Big boy camera gear is large, expensive and technically complicated. Visualize those sideline photographers at sporting events with their howitzer-length lenses. Besides, you’d almost need a caddy to drag a camera bag that size up and down the mountains. The advanced amateur versions of these cameras and lenses produce fantastic photos, but still they are relatively expensive, bulky and heavy.
Modern professional photography equipment is feather light compared to cameras back in the day. Here’s where I’m going to date myself. I used to lug a Nikon FTN with a couple of lenses, filter stack, 2x tele extender and a dozen rolls of Kodachrome. The weight was roughly the equivalent of three bricks. The cube (amount of occupied space in my pack) was even more than that.
When technology advanced to the Olympus OM-1 miniaturized 35mm SLR, I thought I’d died and gone to heaven. This leap forward reduced the weight by about two bricks and the cube by about half. The downside was that those chunks of metal and glass still weighed a lot. You always had to worry about running out of film.
Then came digital photography with cigarette pack-sized cameras. The early cameras by Nikon and Sony took decent photos. Now the options have expanded enormously, and the photographic quality exponentially, as sensors and chips have improved.
Good light-weight camera options are plentiful. I know at least two video bloggers in the class of 13 who rely on their GoPro rigs.
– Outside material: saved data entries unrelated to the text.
Lemma drop_found_length slots key s :
  NoDup (sl_key <$> slots) -> s ∈ slots -> sl_key s = key ->
  length slots = S (length (drop_key key slots)).
Proof.
  intros Hnd Hin <-. induction slots as [|s' slots IH]; [by apply elem_of_nil in Hin|].
  rewrite fmap_cons, NoDup_cons in Hnd. destruct Hnd as [Hk Hnd].
  unfold drop_key. rewrite filter_cons. simpl. apply elem_of_cons in Hin as [->|Hin].
  - rewrite decide_False by auto. rewrite filter_all; [done|]. apply Forall_forall.
    intros x Hx E. apply Hk. rewrite <-E. by apply list_elem_of_fmap_2.
  - rewrite decide_True; [simpl; by rewrite (IH Hnd Hin)|].
    intros E. apply Hk. rewrite E. by apply list_elem_of_fmap_2.
Qed.

Lemma drop_key_absent slots key :
  List.find (fun s => bool_decide (sl_key s = key)) slots = None -> drop_key key slots = slots.
Proof.
  intros H. apply filter_all, Forall_forall. intros s Hin E.
  apply list_elem_of_In in Hin. pose proof (List.find_none _ _ H s Hin) as Hn. simpl in Hn.
  by rewrite bool_decide_true in Hn.
Qed.

Lemma put_refines c l key envelope now :
  refines c l ->
  exists c', put c key envelope now = Some c' /\
    refines c' (fst (spec_call (rrc_capacity c) (rrc_ttl c) l (Put key envelope now))) /\
    rrc_capacity c' = rrc_capacity c /\ rrc_ttl c' = rrc_ttl c.
Proof.
  intros (slots & Hrep & -> & Hcap & Hlen). destruct (represents_cached _ _ key Hrep) as [Hl _].
  assert (exists c1, match rrc_entries c !! key with
      | Some existed => erase_entry key existed c | None => Some c end = Some c1 /\
      represents (drop_key key slots) c1 /\ rrc_capacity c1 = rrc_capacity c /\
      rrc_ttl c1 = rrc_ttl c) as (c1 & Hc1 & Hrep1 & Ecap & Ettl).
  { destruct (rrc_entries c !! key) as [entry|] eqn:E.
    - by apply represents_erase.
    - exists c. split; [done|]. rewrite drop_key_absent; [done|].
      by destruct (List.find _ slots). }
  unfold put. rewrite Hc1.
  pose proof (represents_push _ _ key envelope (now + rrc_ttl c) Hrep1 (drop_key_fresh key slots))
    as Hpush.
  unfold push_front in Hpush |- *. set (c2 := with_entries _ _) in Hpush |- *.
  assert (0 <= rrc_capacity c2) as Hcap2 by (subst c2; simpl; lia).
  destruct (represents_evict _ c2 Hcap2 Hpush) as (c' & -> & Hrep' & Ecap' & Ettl').
  simpl in *. exists c'. split; [done|]. split; [|split; congruence].
  eexists. split; [exact Hrep'|]. rewrite Ecap', Ecap. split_and!; [|done|].
  - by rewrite fmap_take, fmap_cons, drop_key_results.
  - rewrite length_take. lia.
Qed.

Lemma lookup_refines c l key now :
  refines c l ->
  let '(l', answer) := spec_call (rrc_capacity c) (rrc_ttl c) l (Lookup key now) in
  exists c' found, lookup_result c key now = Some (c', found) /\ answer = Found found /\
    refines c' l' /\ rrc_capacity c' = rrc_capacity c /\ rrc_ttl c' = rrc_ttl c.
Proof.
  intros (slots & Hrep & -> & Hcap & Hlen).
  destruct (represents_cached _ _ key Hrep) as [Hl Hc]. simpl. rewrite Hc. unfold lookup_result.
  destruct (List.find _ slots) as [s|] eqn:Es; simpl in Hl |- *; rewrite Hl.
  2: { exists c, None. split_and!; [done|done| |done|done]. by exists slots. }
  pose proof (found_slot _ _ _ Es) as [Hin Hk]. unfold is_expired_locked. simpl.
  destruct (represents_erase _ _ _ _ Hrep Hl) as (c1 & Herase & Hrep1 & Ecap & Ettl).
  pose proof (drop_key_length key slots) as Hshort.
  destruct (cr_expires_at (sl_result s) <=? now).
  - rewrite Herase. exists c1, None. split_and!; [done|done| |done|done].
    exists (drop_key key slots). rewrite drop_key_results, Ecap. split_and!; try done. lia.
  - unfold touch_lru_locked. unfold erase_entry in Herase. simpl in Herase |- *.
    destruct (erase_node (sl_node s) (rrc_lru_keys c)) as [keys|] eqn:En; [|done].
    injection Herase as <-.
    pose proof (represents_push _ _ key (cr_envelope (sl_result s)) (cr_expires_at (sl_result s))
      Hrep1 (drop_key_fresh key slots)) as Hpush. simpl in Hpush |- *.
    rewrite insert_delete_eq in Hpush.
    do 2 eexists. split_and!; [reflexivity|done| |done|done].
    eexists. split; [exact Hpush|]. rewrite fmap_cons, drop_key_results. simpl. split_and!.
    + f_equal. rewrite <-Hk. by destruct s as [? []].
    + done.
    + pose proof (drop_found_length slots key s ltac:(apply Hrep) Hin Hk). lia.
Qed.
GoPros are the cameras that capture the helmet cam dare devil shots you see on TV. These small water and shock proof hummers mount on trekking poles, chest straps, helmets, snow boards, etc. You do need WIFI to transfer their photos to your Drop Box, Flickr , Smug Mug or one of the other web based photo sharing/scrapbook sites.
Plenty of other hikers are carrying small cameras by Lumix, Nikon, Sony and others.
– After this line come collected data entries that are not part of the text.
(* ===== verification/Digest.v ===== *)
(** * Digests and base64url

    The helpers of access/src/AsyncTaskRegistry.cpp: SHA-256, HMAC-SHA-256, the
    base64url coding without padding, and the comparison of two strings in time
    that does not depend on where they differ. Bytes and words are integers in
    range. *)

From S2P Require Import Prelude Text.

(** ** Bytes *)

Fixpoint to_bytes (text : string) : list Z :=
  match text with
  | EmptyString => []
  | String ch rest => char_code ch :: to_bytes rest
  end.

Fixpoint of_bytes (bytes : list Z) : string :=
  match bytes with
  | [] => EmptyString
  | byte :: rest => String (char_of_code byte) (of_bytes rest)
  end.

Definition is_byte (z : Z) : Prop := 0 <= z < 256.

(** ** SHA-256 *)

(** The words of a row of the table, in hexadecimal. *)
Fixpoint hex_words (word : Z) (row : string) : list Z :=
  match row with
  | EmptyString => [word]
  | String ch rest =>
      if bool_decide (ch = " "%char) then word :: hex_words 0 rest
      else hex_words (Z.lor (Z.shiftl word 4) (hex_value ch)) rest
  end.

Definition kSha256RoundConstants : list Z := Eval cbv in
  flat_map (hex_words 0) [
    "428a2f98 71374491 b5c0fbcf e9b5dba5 3956c25b";
    "59f111f1 923f82a4 ab1c5ed5 d807aa98 12835b01";
    "243185be 550c7dc3 72be5d74 80deb1fe 9bdc06a7";
    "c19bf174 e49b69c1 efbe4786 0fc19dc6 240ca1cc";
    "2de92c6f 4a7484aa 5cb0a9dc 76f988da 983e5152";
    "a831c66d b00327c8 bf597fc7 c6e00bf3 d5a79147";
    "06ca6351 14292967 27b70a85 2e1b2138 4d2c6dfc";
    "53380d13 650a7354 766a0abb 81c2c92e 92722c85";
    "a2bfe8a1 a81a664b c24b8b70 c76c51a3 d192e819";
    "d6990624 f40e3585 106aa070 19a4c116 1e376c08";
    "2748774c 34b0bcb5 391c0cb3 4ed8aa4a 5b9cca4f";
    "682e6ff3 748f82ee 78a5636f 84c87814 8cc70208";
    "90befffa a4506ceb bef9a3f7 c67178f2"].

Definition rotate_right (value shift : Z) : Z :=
  Z.lor (Z.shiftr value shift) (u32 (Z.shiftl value (32 - shift))).

Definition sha256_choose (x y z : Z) : Z :=
  Z.lxor (Z.land x y) (Z.land (u32 (Z.lnot x)) z).

Definition sha256_majority (x y z : Z) : Z :=
  Z.lxor (Z.lxor (Z.land x y) (Z.land x z)) (Z.land y z).

Definition sha256_big_sigma0 (value : Z) : Z :=
  Z.lxor (Z.lxor (rotate_right value 2) (rotate_right value 13)) (rotate_right value 22).

Definition sha256_big_sigma1 (value : Z) : Z :=
  Z.lxor (Z.lxor (rotate_right value 6) (rotate_right value 11)) (rotate_right value 25).

Definition sha256_small_sigma0 (value : Z) : Z :=
  Z.lxor (Z.lxor (rotate_right value 7) (rotate_right value 18)) (Z.shiftr value 3).

Definition sha256_small_sigma1 (value : Z) : Z :=
  Z.lxor (Z.lxor (rotate_right value 17) (rotate_right value 19)) (Z.shiftr value 10).

(** The padding loop; at most 63 zeros are pushed. *)
Fixpoint pad_zeros (fuel : nat) (message : list Z) : list Z :=
  match fuel with
  | O => message
  | S fuel =>
      if Z.of_nat (length message) mod 64 =? 56 then message
      else pad_zeros fuel (message ++ [0])
  end.

Definition length_bytes (bit_length : Z) : list Z :=
  map (fun shift => Z.land (Z.shiftr bit_length shift) 255) [56; 48; 40; 32; 24; 16; 8; 0].

Definition sha256_message (input : list Z) : list Z :=
  let bit_length := u64 (Z.of_nat (length input) * 8) in
  pad_zeros 64 (input ++ [128]) ++ length_bytes bit_length.

(** The four bytes of a big-endian word, and back. *)
Definition word_of (b0 b1 b2 b3 : Z) : Z :=
  Z.lor (Z.lor (Z.lor (Z.shiftl b0 24) (Z.shiftl b1 16)) (Z.shiftl b2 8)) b3.

Definition bytes_of_word (w : Z) : list Z :=
  [Z.land (Z.shiftr w 24) 255; Z.land (Z.shiftr w 16) 255; Z.land (Z.shiftr w 8) 255;
   Z.land w 255].

Fixpoint block_words (block : list Z) : list Z :=
  match block with
  | b0 :: b1 :: b2 :: b3 :: rest => word_of b0 b1 b2 b3 :: block_words rest
  | _ => []
  end.

(** The schedule grows by one word a step, [schedule[index]]. *)
Fixpoint extend_schedule (steps : nat) (schedule : list Z) : list Z :=
  match steps with
  | O => schedule
  | S steps =>
      let index := length schedule in
      let at_ back := nth (index - back) schedule 0 in
      extend_schedule steps
        (schedule ++ [u32 (sha256_small_sigma1 (at_ 2%nat) + at_ 7%nat
                           + sha256_small_sigma0 (at_ 15%nat) + at_ 16%nat)])
  end.

(** The eight working variables. *)
Record Sha256State := {
  h0 : Z; h1 : Z; h2 : Z; h3 : Z; h4 : Z; h5 : Z; h6 : Z; h7 : Z;
}.

Definition sha256_initial : Sha256State :=
  {| h0 := 0x6a09e667; h1 := 0xbb67ae85; h2 := 0x3c6ef372; h3 := 0xa54ff53a;
     h4 := 0x510e527f; h5 := 0x9b05688c; h6 := 0x1f83d9ab; h7 := 0x5be0cd19 |}.

Definition sha256_round (s : Sha256State) (constant_word : Z * Z) : Sha256State :=
  let temp1 := u32 (h7 s + sha256_big_sigma1 (h4 s) + sha256_choose (h4 s) (h5 s) (h6 s)
                    + fst constant_word + snd constant_word) in
  let temp2 := u32 (sha256_big_sigma0 (h0 s) + sha256_majority (h0 s) (h1 s) (h2 s)) in
  {| h0 := u32 (temp1 + temp2); h1 := h0 s; h2 := h1 s; h3 := h2 s;
     h4 := u32 (h3 s + temp1); h5 := h4 s; h6 := h5 s; h7 := h6 s |}.

Definition add_state (s t : Sha256State) : Sha256State :=
  {| h0 := u32 (h0 s + h0 t); h1 := u32 (h1 s + h1 t); h2 := u32 (h2 s + h2 t);
     h3 := u32 (h3 s + h3 t); h4 := u32 (h4 s + h4 t); h5 := u32 (h5 s + h5 t);
     h6 := u32 (h6 s + h6 t); h7 := u32 (h7 s + h7 t) |}.

Definition sha256_block (hash : Sha256State) (block : list Z) : Sha256State :=
  let schedule := extend_schedule 48 (block_words block) in
  add_state hash (fold_left sha256_round (combine kSha256RoundConstants schedule) hash).

(** The blocks of 64 bytes from the front; the length is fuel enough. *)
Fixpoint sha256_blocks (fuel : nat) (hash : Sha256State) (message : list Z) : Sha256State :=
  match fuel with
  | O => hash
  | S fuel =>
      match message with
      | [] => hash
      | _ => sha256_blocks fuel (sha256_block hash (take 64 message)) (drop 64 message)
      end
  end.

Definition state_words (s : Sha256State) : list Z :=
  [h0 s; h1 s; h2 s; h3 s; h4 s; h5 s; h6 s; h7 s].

Definition sha256_digest (input : list Z) : list Z :=
  let message := sha256_message input in
  flat_map bytes_of_word
    (state_words (sha256_blocks (length message) sha256_initial message)).

(** ** Base64url *)

Definition kBase64UrlAlphabet : string :=
  "ABCDEFGHIJKLMNOPQRSTUVWXYZabcdefghijklmnopqrstuvwxyz0123456789-_".

Definition base64url_char (value : Z) : Ascii.ascii :=
  default "A"%char (String.get (Z.to_nat value) kBase64UrlAlphabet).

(** One turn of the loop takes three bytes, or the one or two that are left. *)
Fixpoint base64url_encode (bytes : list Z) : string :=
  let chunk first second third :=
    Z.lor (Z.lor (Z.shiftl first 16) (Z.shiftl second 8)) third in
  let sextet chunk shift := base64url_char (Z.land (Z.shiftr chunk shift) 63) in
  match bytes with
  | [] => EmptyString
  | [first] =>
      let c := chunk first 0 0 in
      String (sextet c 18) (String (sextet c 12) EmptyString)
  | [first; second] =>
      let c := chunk first second 0 in
      String (sextet c 18) (String (sextet c 12) (String (sextet c 6) EmptyString))
  | first :: second :: third :: rest =>
      let c := chunk first second third in
      String (sextet c 18) (String (sextet c 12) (String (sextet c 6)
        (String (sextet c 0) (base64url_encode rest))))
  end.

(** The decode table: the index of a character, -1 for the others. *)
Fixpoint find_char (ch : Ascii.ascii) (alphabet : string) (index : Z) : Z :=
  match alphabet with
  | EmptyString => -1
  | String c rest => if bool_decide (c = ch) then index else find_char ch rest (index + 1)
  end.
The vast majority seems to be using the camera built into their phone. Unless you’re using expensive cameras, all the others will have technical trade-offs. iPhones, for example, have difficulty handling high contrast lighting situations that the Photo Shop app can’t always fix.
For a good test of two cameras check out “Man Cub and Kit Fox Thru-Hike the Appalachian Trail 2012” on You Tube. https://www.youtube.com/watch?v=5Tpvzsq2VAg
The first half of this charming video was shot with an iPhone; the second with a GoPro. With the exception of the underwater scenes, obviously shot with the waterproof GoPro, it’s hard to tell from the video which camera is which. It ends with a special treat. If you haven’t seen it, look for the marriage proposal atop Mt. Katahdin.
The majority of hikers I’ve encountered who are blogging from the trail are using a smart phone as their primary camera. It’s just easier to post directly to Trail Journals, BlogSpot, WordPress, Facebook and Twitter. One sent her GoPro home. She didn’t need it or its weight.
Using your smart phone camera offers the Swiss Army knife advantage – one tool that can do many things. With apps like Photo Shop and iMovie, a smart phone can produce amazing work.
The smartphone story only gets better. The photographically savvy will want camera lenses.
Never fear, lenses are here. The website www.photojojo.com sells an array of equipment, and lenses that attach magnetically to any smartphone. I have several, ranging from fisheye to 2x telephoto and they do work. I also found an 8x telephoto that screws onto a threaded phone case that comes with it. It does not interfere with the other lenses.
What’s the secret to great photos? I was fortunate enough to attend a lecture once at the National Geographic Society in Washington by one of the best wilderness photographers who ever lived. That evening Galen Rowell’s presentation was entitled “The Edge of Light.” Unfortunately, he met an early demise.
Google Galen Rowell and check out his work. You might not be able to duplicate it with a smart phone, but judging by some of the Appalachian Trail photos on TJ this year, you can get pretty close.